(DATA FOR THE TASK):
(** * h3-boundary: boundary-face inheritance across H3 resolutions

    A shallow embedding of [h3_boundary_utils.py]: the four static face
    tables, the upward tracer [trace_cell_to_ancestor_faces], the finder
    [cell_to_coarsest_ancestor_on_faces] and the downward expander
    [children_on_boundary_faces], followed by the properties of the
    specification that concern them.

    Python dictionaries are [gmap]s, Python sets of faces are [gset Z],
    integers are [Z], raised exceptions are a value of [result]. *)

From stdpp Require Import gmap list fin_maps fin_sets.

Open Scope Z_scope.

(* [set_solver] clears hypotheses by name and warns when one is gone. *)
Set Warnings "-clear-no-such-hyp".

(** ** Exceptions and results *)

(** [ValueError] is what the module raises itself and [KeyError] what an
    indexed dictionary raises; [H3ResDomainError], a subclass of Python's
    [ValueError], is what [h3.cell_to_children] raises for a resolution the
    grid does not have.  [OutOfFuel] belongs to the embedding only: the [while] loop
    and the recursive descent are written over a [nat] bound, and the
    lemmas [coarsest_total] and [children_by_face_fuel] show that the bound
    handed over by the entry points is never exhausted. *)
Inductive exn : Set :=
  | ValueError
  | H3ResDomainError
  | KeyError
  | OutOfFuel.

---

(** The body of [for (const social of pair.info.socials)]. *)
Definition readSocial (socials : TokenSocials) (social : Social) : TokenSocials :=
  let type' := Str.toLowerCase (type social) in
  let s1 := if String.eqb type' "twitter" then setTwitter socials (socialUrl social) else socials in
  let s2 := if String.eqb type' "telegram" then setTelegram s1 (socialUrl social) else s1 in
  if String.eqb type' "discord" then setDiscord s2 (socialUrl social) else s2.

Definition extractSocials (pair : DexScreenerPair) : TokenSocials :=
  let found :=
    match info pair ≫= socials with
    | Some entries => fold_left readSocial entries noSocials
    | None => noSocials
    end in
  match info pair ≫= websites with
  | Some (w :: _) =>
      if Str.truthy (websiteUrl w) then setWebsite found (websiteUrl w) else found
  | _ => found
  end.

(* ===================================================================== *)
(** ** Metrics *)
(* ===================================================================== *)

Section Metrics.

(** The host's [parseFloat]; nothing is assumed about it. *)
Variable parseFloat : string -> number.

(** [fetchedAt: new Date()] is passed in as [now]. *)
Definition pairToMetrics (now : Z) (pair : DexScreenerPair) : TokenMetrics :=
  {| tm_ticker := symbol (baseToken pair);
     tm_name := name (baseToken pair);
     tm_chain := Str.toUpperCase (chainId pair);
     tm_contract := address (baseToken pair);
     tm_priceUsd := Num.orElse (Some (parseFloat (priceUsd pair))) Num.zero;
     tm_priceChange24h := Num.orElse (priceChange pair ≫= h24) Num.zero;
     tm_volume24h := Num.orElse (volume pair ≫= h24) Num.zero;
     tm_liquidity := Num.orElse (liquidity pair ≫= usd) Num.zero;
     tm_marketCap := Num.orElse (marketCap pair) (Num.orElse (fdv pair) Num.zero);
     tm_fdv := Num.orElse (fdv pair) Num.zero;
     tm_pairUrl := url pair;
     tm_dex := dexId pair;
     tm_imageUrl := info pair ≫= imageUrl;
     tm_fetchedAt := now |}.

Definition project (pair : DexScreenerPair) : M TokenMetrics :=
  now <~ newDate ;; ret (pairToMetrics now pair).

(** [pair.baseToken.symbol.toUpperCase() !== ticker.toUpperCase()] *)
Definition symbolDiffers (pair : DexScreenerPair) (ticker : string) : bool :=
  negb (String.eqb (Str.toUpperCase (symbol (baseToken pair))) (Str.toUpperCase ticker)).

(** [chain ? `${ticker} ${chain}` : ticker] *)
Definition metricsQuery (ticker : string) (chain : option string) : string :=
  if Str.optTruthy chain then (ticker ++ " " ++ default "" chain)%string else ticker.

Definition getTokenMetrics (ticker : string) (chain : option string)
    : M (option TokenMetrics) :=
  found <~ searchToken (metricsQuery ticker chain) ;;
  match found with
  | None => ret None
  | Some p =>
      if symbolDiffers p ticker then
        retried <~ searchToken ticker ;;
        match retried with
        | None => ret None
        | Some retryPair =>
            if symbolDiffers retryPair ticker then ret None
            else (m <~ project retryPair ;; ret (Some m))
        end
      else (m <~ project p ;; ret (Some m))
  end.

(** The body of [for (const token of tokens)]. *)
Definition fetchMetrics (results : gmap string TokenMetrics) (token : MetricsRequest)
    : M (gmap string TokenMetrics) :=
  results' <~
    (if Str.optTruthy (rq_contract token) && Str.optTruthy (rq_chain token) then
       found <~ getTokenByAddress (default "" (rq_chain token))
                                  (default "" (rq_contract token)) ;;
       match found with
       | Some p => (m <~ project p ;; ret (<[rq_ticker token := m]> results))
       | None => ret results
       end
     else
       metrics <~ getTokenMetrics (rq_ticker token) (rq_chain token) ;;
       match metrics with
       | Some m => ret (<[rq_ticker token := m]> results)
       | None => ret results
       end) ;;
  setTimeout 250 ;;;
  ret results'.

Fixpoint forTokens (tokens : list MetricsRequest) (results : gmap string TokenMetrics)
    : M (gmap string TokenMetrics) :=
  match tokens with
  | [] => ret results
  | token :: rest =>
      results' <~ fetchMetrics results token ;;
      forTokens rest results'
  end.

(WHAT TO PRODUCE):
Copy out every line above where "getTokenMetrics" is present.

(RESULT OF THE TASK):
Definition getTokenMetrics (ticker : string) (chain : option string)
       metrics <~ getTokenMetrics (rq_ticker token) (rq_chain token) ;;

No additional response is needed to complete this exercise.